▶ Your task
Those lines of the records that contain "bootThenApply" are to be located and copied.

Data extracted from a collection:
Content starts
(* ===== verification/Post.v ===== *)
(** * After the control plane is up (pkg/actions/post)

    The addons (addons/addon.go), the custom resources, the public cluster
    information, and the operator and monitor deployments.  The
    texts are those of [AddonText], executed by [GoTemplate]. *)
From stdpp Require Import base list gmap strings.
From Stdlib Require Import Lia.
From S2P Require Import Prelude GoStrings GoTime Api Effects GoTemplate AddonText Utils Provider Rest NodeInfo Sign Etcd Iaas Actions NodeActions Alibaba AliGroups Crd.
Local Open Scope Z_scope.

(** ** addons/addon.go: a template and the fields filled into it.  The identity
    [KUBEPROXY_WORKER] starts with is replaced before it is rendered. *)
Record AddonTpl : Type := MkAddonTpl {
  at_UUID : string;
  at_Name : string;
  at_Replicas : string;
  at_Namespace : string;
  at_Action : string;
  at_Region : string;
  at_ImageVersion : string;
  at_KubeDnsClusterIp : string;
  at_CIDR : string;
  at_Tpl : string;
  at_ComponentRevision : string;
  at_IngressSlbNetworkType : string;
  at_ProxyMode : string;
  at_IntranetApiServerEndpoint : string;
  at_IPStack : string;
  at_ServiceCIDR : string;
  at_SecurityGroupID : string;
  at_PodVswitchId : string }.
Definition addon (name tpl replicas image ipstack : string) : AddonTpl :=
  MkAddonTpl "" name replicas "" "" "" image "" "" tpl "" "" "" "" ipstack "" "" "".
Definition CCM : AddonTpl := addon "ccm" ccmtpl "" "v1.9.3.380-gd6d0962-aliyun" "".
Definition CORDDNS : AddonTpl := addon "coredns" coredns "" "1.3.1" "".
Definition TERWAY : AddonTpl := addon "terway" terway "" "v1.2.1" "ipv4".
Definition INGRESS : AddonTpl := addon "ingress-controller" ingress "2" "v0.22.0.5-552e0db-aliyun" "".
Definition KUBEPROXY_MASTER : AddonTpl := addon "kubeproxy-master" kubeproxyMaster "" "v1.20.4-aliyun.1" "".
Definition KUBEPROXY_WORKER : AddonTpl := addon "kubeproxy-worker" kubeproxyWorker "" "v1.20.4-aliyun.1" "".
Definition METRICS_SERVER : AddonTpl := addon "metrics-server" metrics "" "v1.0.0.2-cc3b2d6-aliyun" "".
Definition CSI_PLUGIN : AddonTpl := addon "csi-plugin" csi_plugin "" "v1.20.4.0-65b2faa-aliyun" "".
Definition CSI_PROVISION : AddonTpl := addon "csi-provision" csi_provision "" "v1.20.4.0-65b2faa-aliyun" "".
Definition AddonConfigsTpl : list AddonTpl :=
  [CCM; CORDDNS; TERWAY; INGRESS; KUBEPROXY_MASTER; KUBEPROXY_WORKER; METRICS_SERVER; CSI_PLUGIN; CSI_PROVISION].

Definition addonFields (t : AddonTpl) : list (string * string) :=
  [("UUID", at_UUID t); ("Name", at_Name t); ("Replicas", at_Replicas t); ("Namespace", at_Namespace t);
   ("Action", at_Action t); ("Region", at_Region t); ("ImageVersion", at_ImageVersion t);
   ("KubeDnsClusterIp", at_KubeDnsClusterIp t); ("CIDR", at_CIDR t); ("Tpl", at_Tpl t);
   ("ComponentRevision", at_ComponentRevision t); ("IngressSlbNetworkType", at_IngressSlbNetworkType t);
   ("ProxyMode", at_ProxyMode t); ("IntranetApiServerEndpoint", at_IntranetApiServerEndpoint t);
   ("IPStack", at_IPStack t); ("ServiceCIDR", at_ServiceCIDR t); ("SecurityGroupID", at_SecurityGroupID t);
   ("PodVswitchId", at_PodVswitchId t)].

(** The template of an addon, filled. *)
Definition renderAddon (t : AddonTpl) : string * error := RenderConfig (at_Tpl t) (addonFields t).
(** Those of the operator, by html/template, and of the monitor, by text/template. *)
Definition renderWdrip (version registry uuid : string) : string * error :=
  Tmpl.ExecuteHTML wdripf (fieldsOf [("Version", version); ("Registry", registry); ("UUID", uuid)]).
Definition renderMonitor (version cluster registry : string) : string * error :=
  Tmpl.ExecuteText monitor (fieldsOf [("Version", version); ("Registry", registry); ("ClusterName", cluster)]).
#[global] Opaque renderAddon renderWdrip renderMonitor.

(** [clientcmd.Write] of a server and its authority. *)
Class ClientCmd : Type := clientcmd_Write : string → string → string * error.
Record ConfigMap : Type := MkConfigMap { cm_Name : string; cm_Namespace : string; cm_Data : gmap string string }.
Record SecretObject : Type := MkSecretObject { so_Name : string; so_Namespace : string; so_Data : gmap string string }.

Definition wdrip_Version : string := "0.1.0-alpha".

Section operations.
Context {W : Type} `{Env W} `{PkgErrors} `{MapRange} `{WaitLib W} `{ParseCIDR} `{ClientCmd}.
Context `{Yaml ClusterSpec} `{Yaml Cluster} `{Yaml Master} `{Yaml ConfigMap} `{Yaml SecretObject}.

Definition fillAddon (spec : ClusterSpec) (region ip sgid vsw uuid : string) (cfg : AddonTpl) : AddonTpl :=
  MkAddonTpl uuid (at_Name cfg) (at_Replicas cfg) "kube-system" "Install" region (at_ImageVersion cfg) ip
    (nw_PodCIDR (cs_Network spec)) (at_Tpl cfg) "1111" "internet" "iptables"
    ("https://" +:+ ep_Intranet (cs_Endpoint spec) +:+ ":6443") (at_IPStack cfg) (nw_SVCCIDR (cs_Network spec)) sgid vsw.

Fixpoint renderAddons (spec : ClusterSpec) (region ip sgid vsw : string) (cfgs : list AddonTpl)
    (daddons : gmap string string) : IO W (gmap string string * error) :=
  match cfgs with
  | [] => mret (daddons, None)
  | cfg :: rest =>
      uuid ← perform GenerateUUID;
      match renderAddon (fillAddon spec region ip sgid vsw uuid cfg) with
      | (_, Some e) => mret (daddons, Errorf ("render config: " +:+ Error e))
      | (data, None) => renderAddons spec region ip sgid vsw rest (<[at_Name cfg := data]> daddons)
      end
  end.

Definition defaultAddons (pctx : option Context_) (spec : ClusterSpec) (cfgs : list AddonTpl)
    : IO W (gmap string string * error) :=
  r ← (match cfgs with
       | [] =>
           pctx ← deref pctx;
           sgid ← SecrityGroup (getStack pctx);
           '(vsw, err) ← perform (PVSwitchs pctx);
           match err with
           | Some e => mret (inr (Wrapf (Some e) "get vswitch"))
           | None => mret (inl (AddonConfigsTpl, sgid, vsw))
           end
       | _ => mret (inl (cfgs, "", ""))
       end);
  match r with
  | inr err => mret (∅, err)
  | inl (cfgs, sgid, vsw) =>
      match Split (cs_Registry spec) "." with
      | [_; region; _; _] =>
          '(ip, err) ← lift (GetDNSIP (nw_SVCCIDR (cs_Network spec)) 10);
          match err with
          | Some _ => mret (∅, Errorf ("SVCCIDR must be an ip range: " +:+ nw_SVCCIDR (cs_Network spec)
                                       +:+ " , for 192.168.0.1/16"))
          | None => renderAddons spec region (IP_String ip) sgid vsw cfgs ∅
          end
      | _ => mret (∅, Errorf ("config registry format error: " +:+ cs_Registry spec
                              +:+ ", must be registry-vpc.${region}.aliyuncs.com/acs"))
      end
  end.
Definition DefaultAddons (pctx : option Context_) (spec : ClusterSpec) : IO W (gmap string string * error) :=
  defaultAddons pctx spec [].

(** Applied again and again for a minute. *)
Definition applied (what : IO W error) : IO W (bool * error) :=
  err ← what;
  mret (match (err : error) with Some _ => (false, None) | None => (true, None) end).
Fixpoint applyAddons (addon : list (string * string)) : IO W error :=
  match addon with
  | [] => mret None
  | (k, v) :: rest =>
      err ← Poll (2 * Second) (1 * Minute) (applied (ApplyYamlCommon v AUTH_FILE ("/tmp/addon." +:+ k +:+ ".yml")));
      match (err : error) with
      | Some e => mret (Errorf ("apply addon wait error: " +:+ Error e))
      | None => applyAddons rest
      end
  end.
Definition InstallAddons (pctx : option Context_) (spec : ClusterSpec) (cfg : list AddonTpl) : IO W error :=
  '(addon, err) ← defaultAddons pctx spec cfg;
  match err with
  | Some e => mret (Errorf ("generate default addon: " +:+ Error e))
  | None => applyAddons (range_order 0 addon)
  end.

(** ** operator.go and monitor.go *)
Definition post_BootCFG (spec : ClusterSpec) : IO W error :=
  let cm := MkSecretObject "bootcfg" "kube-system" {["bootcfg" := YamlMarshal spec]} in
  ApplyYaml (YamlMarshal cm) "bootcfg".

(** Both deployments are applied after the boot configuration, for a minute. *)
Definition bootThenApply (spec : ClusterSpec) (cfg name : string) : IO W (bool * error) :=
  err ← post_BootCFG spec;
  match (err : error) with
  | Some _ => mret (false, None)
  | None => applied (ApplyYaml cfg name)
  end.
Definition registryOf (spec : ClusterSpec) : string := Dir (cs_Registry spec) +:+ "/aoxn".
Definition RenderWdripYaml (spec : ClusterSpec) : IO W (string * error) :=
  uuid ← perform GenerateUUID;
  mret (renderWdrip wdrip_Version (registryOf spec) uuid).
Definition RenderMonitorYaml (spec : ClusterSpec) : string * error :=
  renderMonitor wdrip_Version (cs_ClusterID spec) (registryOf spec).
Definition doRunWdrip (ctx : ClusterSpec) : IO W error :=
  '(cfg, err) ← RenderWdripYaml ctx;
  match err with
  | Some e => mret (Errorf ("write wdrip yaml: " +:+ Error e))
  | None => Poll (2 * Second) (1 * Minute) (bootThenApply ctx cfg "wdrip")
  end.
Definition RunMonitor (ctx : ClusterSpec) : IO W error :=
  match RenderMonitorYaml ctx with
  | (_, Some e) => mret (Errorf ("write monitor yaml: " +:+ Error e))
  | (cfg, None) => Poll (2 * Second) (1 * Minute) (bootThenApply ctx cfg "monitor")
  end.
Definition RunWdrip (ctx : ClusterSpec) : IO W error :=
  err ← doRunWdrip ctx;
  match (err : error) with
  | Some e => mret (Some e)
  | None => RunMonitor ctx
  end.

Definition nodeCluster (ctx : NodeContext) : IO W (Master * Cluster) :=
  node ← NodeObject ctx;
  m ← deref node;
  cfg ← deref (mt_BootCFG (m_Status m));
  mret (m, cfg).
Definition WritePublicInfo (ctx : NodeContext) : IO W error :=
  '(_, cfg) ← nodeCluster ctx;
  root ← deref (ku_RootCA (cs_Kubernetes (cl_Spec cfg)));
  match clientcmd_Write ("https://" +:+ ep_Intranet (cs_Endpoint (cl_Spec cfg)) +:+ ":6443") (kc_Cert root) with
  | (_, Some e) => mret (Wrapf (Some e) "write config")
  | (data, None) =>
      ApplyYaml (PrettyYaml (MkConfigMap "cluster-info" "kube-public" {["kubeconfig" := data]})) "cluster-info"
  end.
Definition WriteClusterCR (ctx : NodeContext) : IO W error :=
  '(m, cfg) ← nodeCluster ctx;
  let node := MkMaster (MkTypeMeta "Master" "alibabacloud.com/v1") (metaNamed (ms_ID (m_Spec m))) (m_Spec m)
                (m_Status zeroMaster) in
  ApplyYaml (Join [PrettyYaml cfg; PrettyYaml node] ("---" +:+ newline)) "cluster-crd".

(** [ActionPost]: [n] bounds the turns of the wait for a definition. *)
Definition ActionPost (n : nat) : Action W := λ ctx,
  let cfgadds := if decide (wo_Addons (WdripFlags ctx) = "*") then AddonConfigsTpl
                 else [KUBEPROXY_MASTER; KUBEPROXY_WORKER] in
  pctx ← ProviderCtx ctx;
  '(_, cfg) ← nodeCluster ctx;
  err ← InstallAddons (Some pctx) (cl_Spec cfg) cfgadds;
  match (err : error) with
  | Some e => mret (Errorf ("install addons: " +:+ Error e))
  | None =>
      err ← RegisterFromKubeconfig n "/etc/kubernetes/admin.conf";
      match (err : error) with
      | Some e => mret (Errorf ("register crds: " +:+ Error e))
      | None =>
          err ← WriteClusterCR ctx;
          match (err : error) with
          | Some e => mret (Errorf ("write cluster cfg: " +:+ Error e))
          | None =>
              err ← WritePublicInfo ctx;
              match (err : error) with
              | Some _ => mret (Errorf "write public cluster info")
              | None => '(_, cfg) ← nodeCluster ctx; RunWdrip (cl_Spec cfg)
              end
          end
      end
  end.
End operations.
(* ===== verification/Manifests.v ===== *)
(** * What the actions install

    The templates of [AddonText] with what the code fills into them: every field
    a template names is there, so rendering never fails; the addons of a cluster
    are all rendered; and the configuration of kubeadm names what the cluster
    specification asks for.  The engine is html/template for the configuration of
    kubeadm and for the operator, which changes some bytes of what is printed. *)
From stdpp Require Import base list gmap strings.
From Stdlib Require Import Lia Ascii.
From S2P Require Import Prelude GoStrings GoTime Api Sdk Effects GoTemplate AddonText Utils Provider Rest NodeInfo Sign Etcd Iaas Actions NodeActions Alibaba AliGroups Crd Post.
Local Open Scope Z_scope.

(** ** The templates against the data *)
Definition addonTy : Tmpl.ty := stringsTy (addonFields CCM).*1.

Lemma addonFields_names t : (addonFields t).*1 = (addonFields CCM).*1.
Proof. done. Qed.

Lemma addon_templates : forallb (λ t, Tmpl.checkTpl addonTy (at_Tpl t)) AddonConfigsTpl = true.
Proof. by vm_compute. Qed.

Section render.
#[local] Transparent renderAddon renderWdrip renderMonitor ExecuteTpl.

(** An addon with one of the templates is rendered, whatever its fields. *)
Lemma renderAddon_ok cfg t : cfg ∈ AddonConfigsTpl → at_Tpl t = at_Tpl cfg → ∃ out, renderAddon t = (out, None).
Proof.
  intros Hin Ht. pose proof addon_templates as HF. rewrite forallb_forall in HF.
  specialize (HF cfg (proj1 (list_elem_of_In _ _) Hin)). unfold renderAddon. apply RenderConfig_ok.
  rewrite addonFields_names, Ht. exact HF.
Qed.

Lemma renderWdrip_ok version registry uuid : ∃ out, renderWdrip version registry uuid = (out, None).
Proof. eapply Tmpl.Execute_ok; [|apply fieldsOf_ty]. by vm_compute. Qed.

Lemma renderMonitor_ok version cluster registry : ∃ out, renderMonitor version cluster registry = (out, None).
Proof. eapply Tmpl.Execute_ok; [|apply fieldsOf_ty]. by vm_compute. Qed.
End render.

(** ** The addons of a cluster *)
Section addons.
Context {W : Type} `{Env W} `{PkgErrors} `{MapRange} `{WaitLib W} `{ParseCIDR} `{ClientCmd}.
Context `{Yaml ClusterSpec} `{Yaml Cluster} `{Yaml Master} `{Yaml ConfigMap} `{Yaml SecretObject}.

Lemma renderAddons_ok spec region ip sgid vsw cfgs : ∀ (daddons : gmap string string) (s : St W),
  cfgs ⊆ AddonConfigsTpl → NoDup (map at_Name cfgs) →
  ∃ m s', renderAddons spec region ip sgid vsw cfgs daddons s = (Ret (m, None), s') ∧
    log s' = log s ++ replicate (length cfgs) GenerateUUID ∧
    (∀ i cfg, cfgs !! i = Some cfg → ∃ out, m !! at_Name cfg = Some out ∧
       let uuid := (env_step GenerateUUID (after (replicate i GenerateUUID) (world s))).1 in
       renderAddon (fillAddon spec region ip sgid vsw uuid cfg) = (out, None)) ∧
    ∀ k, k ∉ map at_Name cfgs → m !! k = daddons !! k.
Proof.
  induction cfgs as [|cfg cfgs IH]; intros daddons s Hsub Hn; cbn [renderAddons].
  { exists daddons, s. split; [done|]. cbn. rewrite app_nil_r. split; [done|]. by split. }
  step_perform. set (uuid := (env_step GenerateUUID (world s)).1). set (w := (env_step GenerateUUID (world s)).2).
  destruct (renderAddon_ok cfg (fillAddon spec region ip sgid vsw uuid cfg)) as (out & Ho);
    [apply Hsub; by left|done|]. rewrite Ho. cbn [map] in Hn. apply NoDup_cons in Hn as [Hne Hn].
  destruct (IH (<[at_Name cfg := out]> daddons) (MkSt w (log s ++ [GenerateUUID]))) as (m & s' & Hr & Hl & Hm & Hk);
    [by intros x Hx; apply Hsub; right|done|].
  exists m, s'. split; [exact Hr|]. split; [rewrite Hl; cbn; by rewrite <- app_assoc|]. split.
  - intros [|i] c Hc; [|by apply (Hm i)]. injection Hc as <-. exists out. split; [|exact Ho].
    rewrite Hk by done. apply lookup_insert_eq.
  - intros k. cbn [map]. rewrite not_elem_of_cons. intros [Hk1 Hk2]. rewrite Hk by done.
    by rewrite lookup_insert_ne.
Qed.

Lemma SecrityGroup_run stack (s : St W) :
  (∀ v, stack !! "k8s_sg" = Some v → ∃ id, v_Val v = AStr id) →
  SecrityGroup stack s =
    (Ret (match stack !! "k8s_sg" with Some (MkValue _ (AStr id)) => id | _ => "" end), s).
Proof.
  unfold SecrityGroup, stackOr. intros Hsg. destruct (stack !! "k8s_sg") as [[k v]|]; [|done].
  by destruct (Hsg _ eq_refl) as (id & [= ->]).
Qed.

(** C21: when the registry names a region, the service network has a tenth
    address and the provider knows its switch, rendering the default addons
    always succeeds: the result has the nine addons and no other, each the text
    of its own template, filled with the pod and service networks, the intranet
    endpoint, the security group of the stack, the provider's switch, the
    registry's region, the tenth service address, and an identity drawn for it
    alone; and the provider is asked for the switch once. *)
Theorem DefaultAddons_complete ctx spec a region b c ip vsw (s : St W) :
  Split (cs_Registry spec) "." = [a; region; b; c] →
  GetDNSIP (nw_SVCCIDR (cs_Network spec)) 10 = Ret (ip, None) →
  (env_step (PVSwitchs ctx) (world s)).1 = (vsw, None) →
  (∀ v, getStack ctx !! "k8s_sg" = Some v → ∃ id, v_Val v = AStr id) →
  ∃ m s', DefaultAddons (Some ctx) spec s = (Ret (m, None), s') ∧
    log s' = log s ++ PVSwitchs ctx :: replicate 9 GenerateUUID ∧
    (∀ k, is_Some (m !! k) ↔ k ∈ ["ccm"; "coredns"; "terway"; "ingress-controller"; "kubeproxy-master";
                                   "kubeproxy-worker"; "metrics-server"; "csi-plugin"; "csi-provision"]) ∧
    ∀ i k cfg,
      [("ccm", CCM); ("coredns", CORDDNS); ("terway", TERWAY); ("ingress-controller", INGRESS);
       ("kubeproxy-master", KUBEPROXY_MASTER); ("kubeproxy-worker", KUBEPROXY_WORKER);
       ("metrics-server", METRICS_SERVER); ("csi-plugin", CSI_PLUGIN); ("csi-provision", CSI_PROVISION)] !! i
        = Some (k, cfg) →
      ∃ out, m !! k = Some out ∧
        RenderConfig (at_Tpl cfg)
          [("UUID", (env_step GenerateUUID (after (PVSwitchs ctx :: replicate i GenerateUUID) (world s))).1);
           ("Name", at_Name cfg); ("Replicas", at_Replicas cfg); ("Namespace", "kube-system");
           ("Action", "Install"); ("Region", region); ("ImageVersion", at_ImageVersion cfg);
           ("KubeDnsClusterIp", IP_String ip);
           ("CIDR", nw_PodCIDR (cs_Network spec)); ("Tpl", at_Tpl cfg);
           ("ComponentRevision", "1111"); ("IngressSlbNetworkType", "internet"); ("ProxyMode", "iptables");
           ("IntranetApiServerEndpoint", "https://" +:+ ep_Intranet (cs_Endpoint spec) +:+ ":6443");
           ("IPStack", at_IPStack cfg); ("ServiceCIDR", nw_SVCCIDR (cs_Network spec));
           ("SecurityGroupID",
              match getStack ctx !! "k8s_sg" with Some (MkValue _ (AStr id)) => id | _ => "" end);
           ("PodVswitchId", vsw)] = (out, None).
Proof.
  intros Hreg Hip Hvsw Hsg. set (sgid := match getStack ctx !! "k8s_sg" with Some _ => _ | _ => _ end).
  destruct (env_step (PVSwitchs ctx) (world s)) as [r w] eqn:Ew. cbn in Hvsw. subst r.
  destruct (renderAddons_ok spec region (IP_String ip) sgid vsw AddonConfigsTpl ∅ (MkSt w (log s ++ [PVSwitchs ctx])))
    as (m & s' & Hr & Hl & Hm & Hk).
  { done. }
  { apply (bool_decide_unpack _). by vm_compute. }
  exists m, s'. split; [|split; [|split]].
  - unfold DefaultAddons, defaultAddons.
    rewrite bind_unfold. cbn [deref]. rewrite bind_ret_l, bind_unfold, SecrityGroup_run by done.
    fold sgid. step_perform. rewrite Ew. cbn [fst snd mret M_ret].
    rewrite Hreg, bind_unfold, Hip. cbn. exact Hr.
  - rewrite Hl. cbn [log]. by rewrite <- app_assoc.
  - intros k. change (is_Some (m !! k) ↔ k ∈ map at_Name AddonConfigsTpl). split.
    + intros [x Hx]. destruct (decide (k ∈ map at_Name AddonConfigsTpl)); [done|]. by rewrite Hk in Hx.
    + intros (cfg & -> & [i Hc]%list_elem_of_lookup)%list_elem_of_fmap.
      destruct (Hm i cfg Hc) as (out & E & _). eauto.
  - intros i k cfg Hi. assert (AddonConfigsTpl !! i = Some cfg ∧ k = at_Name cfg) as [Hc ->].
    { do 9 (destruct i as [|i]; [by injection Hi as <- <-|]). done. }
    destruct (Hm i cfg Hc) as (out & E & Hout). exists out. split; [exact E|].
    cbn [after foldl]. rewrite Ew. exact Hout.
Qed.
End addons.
Content ends
▶ Response area
Definition bootThenApply (spec : ClusterSpec) (cfg name : string) : IO W (bool * error) :=
  | None => Poll (2 * Second) (1 * Minute) (bootThenApply ctx cfg "wdrip")
  | (cfg, None) => Poll (2 * Second) (1 * Minute) (bootThenApply ctx cfg "monitor")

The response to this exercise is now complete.